La presidenta interina de Venezuela, Delcy Rodríguez informó que hasta el momento se contabilizan al menos 164 personas fallecidas y 971 heridas, números que representan un fuerte aumento respecto a los primeros reportes divulgados horas después del desastre.
Las autoridades no descartan que el número continúe creciendo debido a que equipos de emergencia permanecen trabajando entre estructuras colapsadas y sectores donde todavía existen personas desaparecidas.
El estado de La Guaira aparece como una de las zonas más golpeadas por la catástrofe.
Ubicada al norte del país y relativamente cerca de Caracas, esta región registra algunos de los daños más severos observados hasta ahora. Equipos desplazados al sitio describen edificios destruidos, comunidades enteras sin electricidad y cientos de personas permaneciendo en espacios abiertos o removiendo escombros en busca de familiares.
El impacto emocional entre los sobrevivientes también refleja la dimensión de la tragedia.
Muchas familias permanecen a la espera de noticias sobre seres queridos atrapados o desaparecidos. Habitantes de las zonas afectadas describen escenas de angustia, incertidumbre y desesperación mientras continúan los esfuerzos de rescate.
Los terremotos ocurrieron prácticamente de forma consecutiva.
Según datos divulgados por el Servicio Geológico de Estados Unidos, el primer movimiento sísmico alcanzó una magnitud de 7,2 y ocurrió cerca de Morón. Menos de un minuto después se registró un segundo sismo de magnitud 7,5, considerado uno de los movimientos más fuertes documentados en territorio venezolano en tiempos recientes.
La intensidad fue tal que las vibraciones se percibieron incluso fuera de las fronteras venezolanas, incluyendo zonas de Colombia.
Además del impacto inicial, las autoridades reportaron aproximadamente treinta réplicas posteriores, un fenómeno que mantiene preocupación entre la población debido al riesgo de nuevas afectaciones sobre estructuras debilitadas.
En Caracas también se vivieron momentos de fuerte tensión.
Sectores de la capital registraron derrumbes parciales y daños importantes en edificios residenciales y comerciales. Personas evacuaron oficinas, viviendas y centros comerciales mientras muchos optaron por permanecer durante horas en calles y espacios abiertos ante el temor de nuevos movimientos.
La emergencia también afecta infraestructura considerada estratégica para el país.
El aeropuerto internacional de Maiquetía suspendió operaciones tras reportarse daños importantes en algunas de sus estructuras, generando afectaciones para viajeros y operaciones aéreas.
Ante la magnitud del desastre, Venezuela comenzó a recibir apoyo internacional.
Donald Trump anunció ayuda humanitaria y asistencia especializada para las zonas afectadas.
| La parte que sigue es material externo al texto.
(* ===== verification/Proxy.v ===== *)
(** * The data plane ([internal/proxy])

    Routing by Host header, certificate selection and the request path through
    the rate limiter, the firewall and the reverse proxy, over the state of the
    whole program ([System]). The transport to the upstreams, the certificate
    files and autocert are parameters. *)

From S2P Require Export ReverseProxy Waf RateLimit EventSink.
From Stdlib Require Import Ascii.

(** crypto/tls key pairs on disk. *)
Class KeyPairs := {
  Certificate : Type;
  LoadX509KeyPair : string -> string -> res Certificate
}.

(** golang.org/x/crypto/acme/autocert, given the host policy. A host name is
    normalised ([acme_name]) before the policy sees it; the policy is asked
    before a certificate that is not cached is requested; everything but a
    challenge request goes to the fallback handler. *)
Class Autocert `{KeyPairs} := {
  acme_protos : list string;      (* NextProtos of the manager's TLSConfig *)
  acme_name : string -> string;
  acme_cached : string -> option Certificate;
  acme_get_certificate : (string -> option error) -> string -> res Certificate;
  acme_http_handler : forall W : Type, (W -> string -> option error) -> Handler W -> Handler W;
  acme_policy_asked : forall policy name e,
    acme_cached (acme_name name) = None -> policy (acme_name name) = Some e ->
    is_ok (acme_get_certificate policy name) = false;
  acme_fallback : forall W policy (fallback : Handler W) r,
    has_prefix "/.well-known/acme-challenge/" (rq_path r) = false ->
    acme_http_handler W policy fallback r = fallback r
}.

Section proxy.
Context `{Coraza} `{TokenBucket} `{UnicodeTables} `{UrlRelease} `{Transport} `{Autocert}.

(** ** State *)

(** A value of the handler map: a reverse proxy, bare or behind the firewall. *)
Inductive SiteHandler :=
| Plain (target : URL)
| Guarded (engine : WAF) (target : URL) (domain : string).

Record Proxy := mkProxy {
  px_handlers : gmap string SiteHandler;
  px_autoDomains : gmap string bool;
  px_manualCerts : gmap string Certificate }.

Definition NewProxy : Proxy := mkProxy ∅ ∅ ∅.

(** The state of the program. *)
Record System := mkSystem {
  sy_store : StoreState;
  sy_engines : Manager;
  sy_proxy : Proxy;
  sy_limiter : option Limiter;
  sy_sink : Sink }.

#[export] Instance system_has_store : HasStore System :=
  {| get_store := sy_store;
     set_store s w := mkSystem s (sy_engines w) (sy_proxy w) (sy_limiter w) (sy_sink w);
     get_set_store _ _ := eq_refl;
     set_get_store w := match w with mkSystem _ _ _ _ _ => eq_refl end;
     set_set_store _ _ _ := eq_refl |}.

(** ** Reload *)

(** One site of the loop. *)
Definition add_site (m : Manager) (p : Proxy) (site : Site) : Proxy :=
  if negb (site_Enabled site) then p
  else
    match url_parse (site_UpstreamURL site) with
    | None => p
    | Some target =>
        if decide (u_Host target = "") then p
        else
          let h := match Engine (site_WAFMode site) m with
                   | Some engine => Guarded engine target (site_Domain site)
                   | None => Plain target
                   end in
          let domain := to_lower (site_Domain site) in
          let handlers := <[domain := h]> (px_handlers p) in
          if decide (site_TLSMode site = TLSModeAuto) then
            mkProxy handlers (<[domain := true]> (px_autoDomains p)) (px_manualCerts p)
          else if decide (site_TLSMode site = TLSModeManual) then
            match LoadX509KeyPair (site_CertFile site) (site_KeyFile site) with
            | Err _ => mkProxy handlers (px_autoDomains p) (px_manualCerts p)
            | Ok cert => mkProxy handlers (px_autoDomains p) (<[domain := cert]> (px_manualCerts p))
            end
          else mkProxy handlers (px_autoDomains p) (px_manualCerts p)
    end.

Definition ProxyReload (m : Manager) (sites : list Site) : Proxy := foldl (add_site m) NewProxy sites.

(** ** Lookups *)

(** The lower-cased host without its port. *)
Definition host_domain (host : string) : string :=
  let domain := to_lower host in
  match index_byte ":"%char domain with
  | Some i => str_take i domain
  | None => domain
  end.

Definition handlerFor (host : string) (p : Proxy) : option SiteHandler := px_handlers p !! host_domain host.

Definition usesTLS (host : string) (p : Proxy) : bool :=
  let domain := host_domain host in
  default false (px_autoDomains p !! domain) || bool_decide (is_Some (px_manualCerts p !! domain)).

(** The error without the quoted host. *)
Definition hostPolicy (p : Proxy) (host : string) : option error :=
  if default false (px_autoDomains p !! to_lower host) then None
  else Some "acme: host not configured for automatic TLS".

Definition getCertificate (p : Proxy) (serverName : string) : res Certificate :=
  match px_manualCerts p !! to_lower serverName with
  | Some cert => Ok cert
  | None => acme_get_certificate (hostPolicy p) serverName
  end.

(** The [tls.Config] of the HTTPS listener: autocert's, with another
    [GetCertificate]. *)
Record tls_config := mkTls { tls_NextProtos : list string; tls_GetCertificate : string -> res Certificate }.

Definition ProxyTLSConfig (p : Proxy) : tls_config :=
  let cfg := mkTls acme_protos (acme_get_certificate (hostPolicy p)) in
  mkTls (tls_NextProtos cfg) (getCertificate p).

(** ** Serving *)

(** [newReverseProxy] on a writer that is an [http.Hijacker] or not. *)
Definition newReverseProxy {W} (hijacker : bool) (target : URL) : Handler W := fun r =>
  ret (reverse_proxy hijacker target r).

(** net/http's writer for HTTP/1 can be hijacked, the one for HTTP/2 cannot. *)
Definition server_hijacker (r : Request) : bool := negb (bool_decide (rq_proto r = "HTTP/2.0")).

(** [sink.Submit]. *)
Definition submit_event (e : Event) : M System unit := fun w =>
  (tt, mkSystem (sy_store w) (sy_engines w) (sy_proxy w) (sy_limiter w) (Submit e (sy_sink w)).2).

Definition serve_site (h : SiteHandler) : Handler System :=
  match h with
  | Plain target => fun r => newReverseProxy (server_hijacker r) target r
  | Guarded engine target domain =>
      WafMiddleware engine (newReverseProxy recorder_hijacker target) submit_event domain
  end.

(** [p.limiter.Allow(key)] with its two readings of the clock; no limiter
    allows everything. *)
Definition limiter_allow (key : string) : M System bool := fun w =>
  match sy_limiter w with
  | None => (true, w)
  | Some l =>
      let '(now, st) := time_now (sy_store w) in
      let '(now', st) := time_now st in
      let '(ok, l) := Allow key now now' l in
      (ok, mkSystem st (sy_engines w) (sy_proxy w) (Some l) (sy_sink w))
  end.

Definition too_many_requests : list wop :=
  SetHeader "Retry-After" "1" :: http_error "rate limit exceeded" 429.

Definition no_site : list wop := http_error "no site configured for this host" 404.

Definition ProxyServeHTTP (clientIP : Request -> string) : Handler System := fun r =>
  (let! allowed := limiter_allow (clientIP r) in
   if negb allowed then ret (too_many_requests, false)
   else
     let! h := gets (fun w => handlerFor (rq_host r) (sy_proxy w)) in
     match h with
     | None => ret (no_site, false)
     | Some h => serve_site h r
     end)%go.

(** The handler behind the ACME challenges on the plaintext listener. *)
Definition redirect_handler (clientIP : Request -> string) : Handler System := fun r =>
  (let! tls := gets (fun w => usesTLS (rq_host r) (sy_proxy w)) in
   if tls then ret (http_redirect r ("https://" +:+ rq_host r +:+ rq_uri r) 301, false)
   else ProxyServeHTTP clientIP r)%go.

Definition HTTPHandler (clientIP : Request -> string) : Handler System :=
  acme_http_handler System (fun w => hostPolicy (sy_proxy w)) (redirect_handler clientIP).
End proxy.
Lemma create_site_fresh site s :
  no_faults s -> (seq_no (db_sites (st_db s)) < int64_max)%Z ->
  (forall x, x ∈ rows (db_sites (st_db s)) -> site_Domain x <> site_Domain site) ->
  CreateSite site s =
  (Ok (new_site site s),
   with_db (on_sites (st_db s) (mkTable (rows (db_sites (st_db s)) ++ [new_site site s]) (seq_no (db_sites (st_db s)) + 1)))
     (pop_fault (ticked s))).
Proof.
  intros Hn Hseq Hfresh. rewrite create_site_run, sql_exec_ok by (by apply no_faults_fault_of).
  unfold insert_site. rewrite decide_False.
  - unfold insert_row. rewrite decide_False by (simpl; lia). done.
  - intros (x & Hx & E)%Exists_exists. by apply (Hfresh x).
Qed.

Lemma routable_new_site site s : routable (new_site site s) = routable site.
Proof. done. Qed.

(** The body [getSite] writes is read back as the site. *)
Lemma site_body_of_json r site :
  site_textual site -> rq_body r = Some (json_encode (site_json site)) -> site_body r = Some site.
Proof.
  intros Ht Hr. destruct (site_json_reads site Ht) as (v & Hv & Hd).
  unfold site_body. rewrite Hr. cbn [from_option]. unfold id. by rewrite Hv, Hd.
Qed.

(** An update that keeps the domain of the row it is for meets no conflict. *)
Lemma update_site_same site row s :
  no_faults s -> db_wf (st_db s) -> find_row (site_ID site) (db_sites (st_db s)) = Some row ->
  site_Domain site = site_Domain row ->
  let site' := site_with_times (site_CreatedAt site) (now_of s) site in
  UpdateSite site s =
  (Ok site', with_db (on_sites (st_db s) (update_row (site_ID site) (set_site_columns site') (db_sites (st_db s))))
               (pop_fault (ticked s))).
Proof.
  intros Hn Hwf Hrow Hdom. cbv zeta. rewrite update_site_run. cbv zeta.
  rewrite sql_exec_ok by (by apply no_faults_fault_of). change (st_db (ticked s)) with (st_db s).
  unfold update_site at 1. rewrite decide_False; [done|]. intros [_ (x & Hx & Hd & Hid)%Exists_exists].
  cbn [site_Domain site_ID site_with_times] in *. apply find_row_Some in Hrow as [Hrow Hi]; [|apply Hwf].
  apply Hid. rewrite <- Hi. f_equal. eapply (NoDup_fmap_inj_on site_Domain); [apply Hwf|done..|congruence].
Qed.

(** C22: On a working, well-formed database, a valid site whose texts are UTF-8 and whose times can
    be written, fetched through the API and put back as it came, as the JSON text of the answer, is
    answered with 200 and changes nothing in the sites table but the time of its last update: the
    text the server writes is read back as the same site. *)
Theorem get_put_site (id : string) (r r' : Request) (row : Site) (w : System) :
  no_faults (sy_store w) -> db_wf (db_of w) ->
  find_row (idParam id) (db_sites (db_of w)) = Some row -> valid_site row -> site_textual row ->
  rq_body r' = Some (json_encode (site_json row)) ->
  let g := getSite id r w in
  let now := now_of (sy_store w) in
  let touch x := site_with_times (site_CreatedAt x) now x in
  let q := updateSite (Some reload) id r' g.2 in
  g.1 = writeJSON 200 (site_json row) /\ q.1 = writeJSON 200 (site_json (touch row)) /\
  rows (db_sites (db_of q.2)) =
    (fun x => if decide (site_ID x = idParam id) then touch x else x) <$> rows (db_sites (db_of w)).
Proof.
  intros Hn Hwf Hrow Hv Ht Hb. cbv zeta.
  assert (getSite id r w = (writeJSON 200 (site_json row), mkSystem (pop_fault (sy_store w)) (sy_engines w) (sy_proxy w) (sy_limiter w) (sy_sink w))) as ->.
  { unfold getSite, GetSite, bind_ok, bind, on_store. cbn [get_store set_store system_has_store].
    rewrite sql_query_row_ok by (by apply no_faults_fault_of). cbn [fst snd]. unfold db_of in Hrow. by rewrite Hrow. }
  cbn [fst snd]. split; [done|].
  assert (site_with_id (idParam id) row = row) as Hid.
  { apply find_row_Some in Hrow as [_ <-]; [|apply Hwf]. by destruct row. }
  unfold updateSite. rewrite (read_site_body _ _ _ (site_body_of_json r' row Ht Hb)), Hid, validate_site_valid by done.
  unfold bind, on_store. cbn [get_store set_store system_has_store sy_store].
  assert (site_ID row = idParam id) as Hkey by (rewrite <- Hid; done).
  rewrite (update_site_same row row); [|by apply no_faults_pop|exact Hwf|by rewrite Hkey|done].
  cbn [fst snd]. set (w1 := mkSystem _ _ _ _ _). unfold applyReload, applyReloadErr, bind, ret. cbn [fst snd].
  split; [done|]. destruct (reload_cases w1) as [-> _]. unfold w1, db_of, update_row. cbn [sy_store st_db with_db db_sites on_sites rows pop_fault ticked time_now snd].
  apply list_fmap_ext. intros i x Hx. rewrite Hkey. change (get_id x) with (site_ID x). case_decide as Hxi; [|done].
  assert (x = row) as ->; [|done].
  apply find_row_Some in Hrow as [Hin Hi]; [|apply Hwf].
  eapply (NoDup_fmap_inj_on get_id); [apply Hwf|by eapply list_elem_of_lookup_2|done|]. by rewrite Hi.
Qed.
Lemma audit_trail_witness :
  exists es c, runs authn0 key_ip es rt0 c /\ event_rows rt0 `prefix_of` event_rows c.
Proof.
  destruct mixed_run as (es & c & Hrun). exists es, c. split; [exact Hrun|].
  exact (proj1 (audit_trail authn0 key_ip es rt0 c Hrun)).
Defined.

Lemma env0_fit : fit_environment env0.
Proof.
  split; [|done]. intros d [= <-]. split; [exact db0_wf|].
  split; apply Forall_singleton; by apply (bool_decide_unpack _); vm_compute.
Qed.

Lemma every_state_sound_witness :
  exists run, start_up env0 = Ok run /\ sound 4096 (started run).
Proof.
  assert (is_ok (start_up env0) = true) as Hok by (by vm_compute).
  destruct (start_up env0) as [run|e] eqn:E; [|discriminate Hok].
  exists run. split; [done|].
  exact (every_state_sound authn0 key_ip env0 run [] _ env0_fit E (runs_nil _ _ _)).
Defined.

(** Two servers, the first with a connection that stays busy. *)
Lemma wait_for_shutdown_terminates_witness :
  let conns (srv : HttpServer) (t : time) : list Conn := [fun _ => Some (StateActive, t)] in
  exists finish closed, waitForShutdown (fun _ _ => 0%Z) conns (startServers Default) now0 = Some (finish, closed) /\
    (finish <= now0 + 10 * ns_per_sec)%Z /\ length closed = length (startServers Default).
Proof.
  intros conns. destruct (wait_for_shutdown_terminates (fun _ _ => 0%Z) conns (startServers Default) now0)
    as (finish & closed & Hrun & [_ Hf] & Hl & _); [intros srv k; lia|].
  exists finish, closed. split; [exact Hrun|]. split; [exact Hf|exact Hl].
Defined.
(** * Snow Tracker: the station analytics engine of [src/App.tsx]

    A shallow embedding of [linearRegression], [dateToWY], [dateToDOWY],
    [waterYearDates] and [computeAnalytics], and the properties of the
    engine that the specification states.

    Modelling conventions.
    - A JavaScript [number] is a finite double, kept as the rational it
      denotes ([Q]).  Comparisons, [Math.abs], [Math.max], [Math.min] and
      [Math.round] are exact on doubles; the four operations of arithmetic
      round their exact result to the nearest double, a tie to the even
      one ([binary64]), as IEEE 754 prescribes.  [NaN] and the infinities
      are not numbers of the model: a result beyond the largest double, a
      division by zero and the result of [Math.max] and [Math.min] on an
      empty argument list ([None]) are outside it.  Every division of the
      engine is guarded against a zero divisor.
    - A date string is one that passed the ingestion filter
      [/^\d{4}-\d{2}-\d{2}$/]; it is kept as its three numeric fields.  On
      such strings [localeCompare] and [>=] are the lexicographic order of
      the fields.
    - [new Date()] is the only ambient input of the engine; it is the
      explicit [Clock] argument of the functions that read it. *)

From Stdlib Require Import ZArith QArith Qround Qabs Qpower Lia Lqa.
From stdpp Require Import base option list sorting gmap strings pretty.

Local Open Scope Z_scope.

(** ** Numbers *)

Definition Qltb (a b : Q) : bool := negb (Qle_bool b a).
Definition Qgtb (a b : Q) : bool := Qltb b a.

(** The binade of a positive rational [a]: the [e] with
    [2^e <= a < 2^(e+1)]. *)
Definition ilog2 (a : Q) : Z :=
  let e := Z.log2 (Qnum a) - Z.log2 (Zpos (Qden a)) in
  if Qle_bool (2 ^ e) a then e else e - 1.

(** The integer nearest to [x], a tie going to the even one. *)
Definition round_even (x : Q) : Z :=
  let f := Qfloor x in
  match (x - inject_Z f ?= 1 # 2)%Q with
  | Lt => f
  | Gt => f + 1
  | Eq => if Z.even f then f else f + 1
  end.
Posteriormente, Marco Rubio informó sobre el despliegue de equipos de búsqueda, recursos médicos y apoyo humanitario.
Diversos países y organismos internacionales también expresaron solidaridad y disposición para colaborar con las labores de atención.
Especialistas en gestión de emergencias señalan que durante las primeras 48 a 72 horas posteriores a un desastre de esta magnitud suelen concentrarse los esfuerzos más críticos para localizar sobrevivientes y atender a personas lesionadas.
Mientras continúan las operaciones en distintas regiones venezolanas, miles de familias permanecen pendientes de nuevas actualizaciones sobre personas desaparecidas y la evolución de una emergencia que sigue desarrollándose.